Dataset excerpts

[Start of section]

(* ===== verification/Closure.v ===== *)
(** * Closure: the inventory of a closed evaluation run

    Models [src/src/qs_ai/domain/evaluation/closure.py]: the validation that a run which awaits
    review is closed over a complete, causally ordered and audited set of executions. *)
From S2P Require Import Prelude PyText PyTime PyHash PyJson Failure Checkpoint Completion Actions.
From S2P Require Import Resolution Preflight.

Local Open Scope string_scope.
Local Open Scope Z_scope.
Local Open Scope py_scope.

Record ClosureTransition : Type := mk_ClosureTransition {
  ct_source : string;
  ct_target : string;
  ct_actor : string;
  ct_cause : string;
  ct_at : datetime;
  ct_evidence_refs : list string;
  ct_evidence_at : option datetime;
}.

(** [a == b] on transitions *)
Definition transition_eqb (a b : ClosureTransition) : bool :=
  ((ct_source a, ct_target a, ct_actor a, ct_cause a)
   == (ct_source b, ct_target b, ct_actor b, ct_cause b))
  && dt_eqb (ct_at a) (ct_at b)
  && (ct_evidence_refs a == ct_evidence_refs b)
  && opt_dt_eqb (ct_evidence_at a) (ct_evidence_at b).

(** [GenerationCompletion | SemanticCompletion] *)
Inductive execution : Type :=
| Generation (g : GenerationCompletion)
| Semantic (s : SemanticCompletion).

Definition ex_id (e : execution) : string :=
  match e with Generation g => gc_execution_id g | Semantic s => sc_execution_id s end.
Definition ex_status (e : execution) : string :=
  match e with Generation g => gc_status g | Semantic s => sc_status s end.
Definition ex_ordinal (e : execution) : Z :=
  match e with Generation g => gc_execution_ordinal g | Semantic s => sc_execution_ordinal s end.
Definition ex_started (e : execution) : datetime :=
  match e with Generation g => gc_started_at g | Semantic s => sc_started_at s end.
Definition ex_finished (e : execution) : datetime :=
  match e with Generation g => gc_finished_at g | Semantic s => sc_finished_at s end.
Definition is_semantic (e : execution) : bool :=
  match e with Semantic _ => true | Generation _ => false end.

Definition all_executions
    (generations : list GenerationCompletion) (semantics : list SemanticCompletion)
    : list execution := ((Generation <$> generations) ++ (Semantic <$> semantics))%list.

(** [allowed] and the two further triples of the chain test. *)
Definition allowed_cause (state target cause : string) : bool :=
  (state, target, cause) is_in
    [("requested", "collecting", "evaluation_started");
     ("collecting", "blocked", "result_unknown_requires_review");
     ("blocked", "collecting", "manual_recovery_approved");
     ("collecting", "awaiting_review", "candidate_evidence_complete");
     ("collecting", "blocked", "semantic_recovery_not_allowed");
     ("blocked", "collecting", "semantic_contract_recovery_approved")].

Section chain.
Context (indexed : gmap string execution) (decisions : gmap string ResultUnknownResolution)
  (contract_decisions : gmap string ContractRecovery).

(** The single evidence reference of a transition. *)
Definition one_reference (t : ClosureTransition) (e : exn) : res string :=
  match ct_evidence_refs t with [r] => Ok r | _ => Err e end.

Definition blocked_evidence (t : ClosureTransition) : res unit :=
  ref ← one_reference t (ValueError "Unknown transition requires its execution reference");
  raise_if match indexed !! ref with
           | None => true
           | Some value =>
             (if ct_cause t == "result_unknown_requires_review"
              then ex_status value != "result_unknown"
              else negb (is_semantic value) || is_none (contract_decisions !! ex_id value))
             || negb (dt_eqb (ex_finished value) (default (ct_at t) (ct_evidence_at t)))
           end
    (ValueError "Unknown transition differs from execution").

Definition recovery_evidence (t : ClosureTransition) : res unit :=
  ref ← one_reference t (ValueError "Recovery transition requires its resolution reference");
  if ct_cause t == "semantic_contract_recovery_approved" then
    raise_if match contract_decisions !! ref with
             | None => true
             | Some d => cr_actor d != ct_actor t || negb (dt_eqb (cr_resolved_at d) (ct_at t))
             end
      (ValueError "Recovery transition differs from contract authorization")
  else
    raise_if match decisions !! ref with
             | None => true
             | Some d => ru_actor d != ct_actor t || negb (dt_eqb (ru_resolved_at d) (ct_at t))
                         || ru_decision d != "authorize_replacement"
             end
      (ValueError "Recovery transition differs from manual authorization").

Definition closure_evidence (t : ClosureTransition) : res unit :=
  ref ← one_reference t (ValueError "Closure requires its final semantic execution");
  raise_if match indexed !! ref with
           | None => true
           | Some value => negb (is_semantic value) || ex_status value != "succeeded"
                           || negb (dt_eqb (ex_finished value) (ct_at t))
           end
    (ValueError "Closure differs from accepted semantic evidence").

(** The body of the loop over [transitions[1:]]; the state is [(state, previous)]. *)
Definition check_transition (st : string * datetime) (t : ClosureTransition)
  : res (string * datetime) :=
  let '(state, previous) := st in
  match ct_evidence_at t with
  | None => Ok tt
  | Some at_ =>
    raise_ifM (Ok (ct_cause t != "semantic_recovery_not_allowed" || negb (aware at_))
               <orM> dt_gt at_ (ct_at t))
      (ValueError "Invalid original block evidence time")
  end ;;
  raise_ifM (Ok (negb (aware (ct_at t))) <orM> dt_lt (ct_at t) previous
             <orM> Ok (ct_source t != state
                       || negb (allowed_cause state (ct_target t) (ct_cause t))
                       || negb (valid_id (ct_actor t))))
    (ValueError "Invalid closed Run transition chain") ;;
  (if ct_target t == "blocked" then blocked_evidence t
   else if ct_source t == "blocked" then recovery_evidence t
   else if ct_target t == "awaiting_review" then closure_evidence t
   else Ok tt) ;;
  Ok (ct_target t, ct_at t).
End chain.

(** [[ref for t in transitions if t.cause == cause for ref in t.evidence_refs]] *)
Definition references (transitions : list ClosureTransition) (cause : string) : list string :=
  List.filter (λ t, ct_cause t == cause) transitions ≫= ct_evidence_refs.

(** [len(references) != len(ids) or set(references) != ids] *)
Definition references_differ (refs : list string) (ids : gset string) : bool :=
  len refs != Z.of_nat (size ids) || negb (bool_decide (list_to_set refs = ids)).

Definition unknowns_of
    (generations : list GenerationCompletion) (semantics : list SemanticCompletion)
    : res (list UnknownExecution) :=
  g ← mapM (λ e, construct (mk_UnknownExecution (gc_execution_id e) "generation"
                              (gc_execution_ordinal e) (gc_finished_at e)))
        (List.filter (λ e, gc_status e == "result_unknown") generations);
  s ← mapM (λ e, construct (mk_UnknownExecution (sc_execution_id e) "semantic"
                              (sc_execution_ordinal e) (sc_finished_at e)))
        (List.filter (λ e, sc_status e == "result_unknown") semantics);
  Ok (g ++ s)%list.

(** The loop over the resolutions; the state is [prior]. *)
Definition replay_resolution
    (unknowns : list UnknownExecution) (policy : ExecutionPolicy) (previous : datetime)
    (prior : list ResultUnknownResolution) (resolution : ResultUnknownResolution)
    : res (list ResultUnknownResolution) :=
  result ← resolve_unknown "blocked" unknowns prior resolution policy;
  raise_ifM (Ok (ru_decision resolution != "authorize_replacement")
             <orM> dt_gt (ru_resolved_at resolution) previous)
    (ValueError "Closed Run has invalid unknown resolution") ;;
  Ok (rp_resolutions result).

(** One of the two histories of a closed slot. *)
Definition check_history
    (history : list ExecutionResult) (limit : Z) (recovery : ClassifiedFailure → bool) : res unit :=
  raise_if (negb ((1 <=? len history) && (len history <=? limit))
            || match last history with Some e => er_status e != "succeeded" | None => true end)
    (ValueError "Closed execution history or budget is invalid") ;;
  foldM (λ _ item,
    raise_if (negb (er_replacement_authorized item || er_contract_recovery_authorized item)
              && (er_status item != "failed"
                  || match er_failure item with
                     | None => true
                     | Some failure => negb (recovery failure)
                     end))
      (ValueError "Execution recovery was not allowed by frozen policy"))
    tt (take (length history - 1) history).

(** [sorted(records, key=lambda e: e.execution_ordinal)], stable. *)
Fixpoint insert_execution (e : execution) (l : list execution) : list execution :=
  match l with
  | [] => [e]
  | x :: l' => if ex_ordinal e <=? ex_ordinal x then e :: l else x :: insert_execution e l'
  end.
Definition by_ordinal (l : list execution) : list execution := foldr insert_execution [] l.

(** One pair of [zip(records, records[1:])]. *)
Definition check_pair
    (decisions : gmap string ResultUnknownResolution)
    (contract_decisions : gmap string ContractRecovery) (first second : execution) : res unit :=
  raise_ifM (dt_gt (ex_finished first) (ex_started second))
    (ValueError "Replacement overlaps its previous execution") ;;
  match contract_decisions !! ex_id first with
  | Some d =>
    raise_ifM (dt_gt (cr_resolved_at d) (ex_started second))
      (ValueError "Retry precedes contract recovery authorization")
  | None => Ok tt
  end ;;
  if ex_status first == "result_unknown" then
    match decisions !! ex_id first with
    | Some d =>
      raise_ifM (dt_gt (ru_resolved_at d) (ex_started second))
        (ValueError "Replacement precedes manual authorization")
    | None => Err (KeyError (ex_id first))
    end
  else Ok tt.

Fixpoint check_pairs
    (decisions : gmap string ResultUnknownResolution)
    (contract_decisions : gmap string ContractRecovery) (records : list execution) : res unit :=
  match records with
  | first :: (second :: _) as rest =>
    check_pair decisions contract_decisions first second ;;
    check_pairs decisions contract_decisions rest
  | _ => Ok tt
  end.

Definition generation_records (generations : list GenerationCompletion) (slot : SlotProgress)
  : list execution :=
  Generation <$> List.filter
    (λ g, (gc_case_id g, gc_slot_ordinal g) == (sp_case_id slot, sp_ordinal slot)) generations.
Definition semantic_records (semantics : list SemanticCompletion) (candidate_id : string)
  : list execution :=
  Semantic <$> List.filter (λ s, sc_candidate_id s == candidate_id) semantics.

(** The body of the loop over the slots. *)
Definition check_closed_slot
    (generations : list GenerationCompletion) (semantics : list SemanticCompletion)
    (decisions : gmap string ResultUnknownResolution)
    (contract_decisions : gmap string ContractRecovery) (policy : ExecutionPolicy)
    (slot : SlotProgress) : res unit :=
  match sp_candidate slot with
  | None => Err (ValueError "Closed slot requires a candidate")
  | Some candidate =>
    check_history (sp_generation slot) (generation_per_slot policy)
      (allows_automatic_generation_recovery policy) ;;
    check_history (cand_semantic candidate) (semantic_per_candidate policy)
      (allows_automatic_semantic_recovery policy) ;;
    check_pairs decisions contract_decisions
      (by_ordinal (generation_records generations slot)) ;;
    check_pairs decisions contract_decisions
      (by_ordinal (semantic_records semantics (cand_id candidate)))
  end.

[End of section]
[Start of section]

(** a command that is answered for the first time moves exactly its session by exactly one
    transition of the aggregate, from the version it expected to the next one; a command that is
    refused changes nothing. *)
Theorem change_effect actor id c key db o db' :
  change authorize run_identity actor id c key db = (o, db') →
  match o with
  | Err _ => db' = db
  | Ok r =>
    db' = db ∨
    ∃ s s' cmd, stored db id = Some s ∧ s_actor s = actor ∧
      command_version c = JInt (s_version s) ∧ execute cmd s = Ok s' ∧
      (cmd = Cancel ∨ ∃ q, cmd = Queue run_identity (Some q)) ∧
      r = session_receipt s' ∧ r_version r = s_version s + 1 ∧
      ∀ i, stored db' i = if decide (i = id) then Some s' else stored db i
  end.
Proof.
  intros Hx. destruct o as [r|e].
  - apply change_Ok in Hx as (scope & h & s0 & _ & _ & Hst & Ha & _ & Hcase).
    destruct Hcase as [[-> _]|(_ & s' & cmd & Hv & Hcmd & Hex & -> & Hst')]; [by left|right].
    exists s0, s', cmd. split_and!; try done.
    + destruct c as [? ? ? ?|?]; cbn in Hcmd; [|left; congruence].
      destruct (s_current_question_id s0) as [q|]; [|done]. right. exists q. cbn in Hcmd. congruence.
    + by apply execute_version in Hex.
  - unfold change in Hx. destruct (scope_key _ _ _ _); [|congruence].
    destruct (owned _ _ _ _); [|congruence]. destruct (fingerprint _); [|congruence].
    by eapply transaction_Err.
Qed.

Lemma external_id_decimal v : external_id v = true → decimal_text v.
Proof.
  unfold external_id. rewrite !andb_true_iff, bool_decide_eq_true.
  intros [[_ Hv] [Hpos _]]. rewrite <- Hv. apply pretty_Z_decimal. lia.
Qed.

[End of section]

DIRECTIONS FOR THIS TASK:
All lines above from the one with "ct_at : datetime;" to the one with "Definition ex_ordinal (e", inclusive, should be copied exactly, and no other lines.

WRITTEN RESPONSE:
  ct_at : datetime;
  ct_evidence_refs : list string;
  ct_evidence_at : option datetime;
}.

(** [a == b] on transitions *)
Definition transition_eqb (a b : ClosureTransition) : bool :=
  ((ct_source a, ct_target a, ct_actor a, ct_cause a)
   == (ct_source b, ct_target b, ct_actor b, ct_cause b))
  && dt_eqb (ct_at a) (ct_at b)
  && (ct_evidence_refs a == ct_evidence_refs b)
  && opt_dt_eqb (ct_evidence_at a) (ct_evidence_at b).

(** [GenerationCompletion | SemanticCompletion] *)
Inductive execution : Type :=
| Generation (g : GenerationCompletion)
| Semantic (s : SemanticCompletion).

Definition ex_id (e : execution) : string :=
  match e with Generation g => gc_execution_id g | Semantic s => sc_execution_id s end.
Definition ex_status (e : execution) : string :=
  match e with Generation g => gc_status g | Semantic s => sc_status s end.
Definition ex_ordinal (e : execution) : Z :=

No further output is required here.